Moreover, Plaintiff does not allege that he informed Ms. Lindgren that he had been throwing up blood all night or that he exhibited any symptoms in front of her. Instead, he alleges that the lieutenant was told of the seriousness of Plaintiff's symptoms. Indeed, Ms. Lindgren's alleged statement that Plaintiff was “malingering” indicates that she subjectively believes that Plaintiff was not at substantial risk of harm.
For these reasons, Plaintiff failed to allege a cognizable constitutional claim against Ms. Lindgren, and she is entitled to qualified immunity.
RECOMMENDATION
It is hereby RECOMMENDED that:
• Defendant Carol Lindgren's Motion for Early Summary Judgment (Dkt. #55) be GRANTED, and that
• Defendant Carol Lindgren's Motion to Dismiss (Dkt. #52) be either DENIED AS MOOT or GRANTED.
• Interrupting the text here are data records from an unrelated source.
Lemma index_eqb_eq (a b : option nat) : index_eqb a b = true <-> a = b.
Proof.
  destruct a as [i | ], b as [j | ]; simpl; split; intros H;
    try congruence.
  - apply Nat.eqb_eq in H. congruence.
  - apply Nat.eqb_eq. congruence.
Qed.

Lemma device_eqb_eq (a b : torch_device) : device_eqb a b = true <-> a = b.
Proof.
  destruct a as [ta ia], b as [tb ib]. unfold device_eqb. simpl.
  rewrite andb_true_iff, String.eqb_eq, index_eqb_eq.
  split; [ intros [-> ->]; reflexivity | intros H; inversion H; auto ].
Qed.

Lemma shape_eqb_eq (a b : list nat) : shape_eqb a b = true <-> a = b.
Proof.
  revert b. induction a as [ | x a IH ]; intros [ | y b ]; simpl;
    try (split; intros H; congruence).
  rewrite andb_true_iff, Nat.eqb_eq, IH.
  split; [ intros [-> ->]; reflexivity | intros H; inversion H; auto ].
Qed.

Lemma dtype_neqb (a b : torch_dtype) :
  negb (dtype_eqb a b) = false <-> a = b.
Proof. rewrite negb_false_iff. apply dtype_eqb_eq. Qed.

Lemma device_neqb (a b : torch_device) :
  negb (device_eqb a b) = false <-> a = b.
Proof. rewrite negb_false_iff. apply device_eqb_eq. Qed.

Lemma shape_neqb (a b : list nat) :
  negb (shape_eqb a b) = false <-> a = b.
Proof. rewrite negb_false_iff. apply shape_eqb_eq. Qed.

Lemma shape_neqb_true (a b : list nat) :
  negb (shape_eqb a b) = true <-> a <> b.
Proof.
  rewrite negb_true_iff. split; intros H.
  - intros E. apply shape_eqb_eq in E. congruence.
  - destruct (shape_eqb a b) eqn:E; [ | reflexivity ].
    apply shape_eqb_eq in E. contradiction.
Qed.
NOTICE: Pursuant to 28 U.S.C. § 636(b)(1)(c) and Fed.R.Civ.P. 72(b)(2), the parties have fourteen (14) days after service of this recommendation to serve and file specific written objections to the above recommendation with the District Judge assigned to the case. A party may respond to another party's objections within fourteen (14) days after being served with a copy. The District Judge need not consider frivolous, conclusive, or general objections. A party's failure to file and serve such written, specific objections waives de novo review of the recommendation by the District Judge, Thomas v. Arn, 474 U.S. 140, 148-53 (1985), and also waives appellate review of both factual and legal questions. Makin v. Colo. Dep't of Corr., 183 F.3d 1205, 1210 (10th Cir. 1999); Talley v. Hesse, 91 F.3d 1411, 1412-13 (10th Cir. 1996).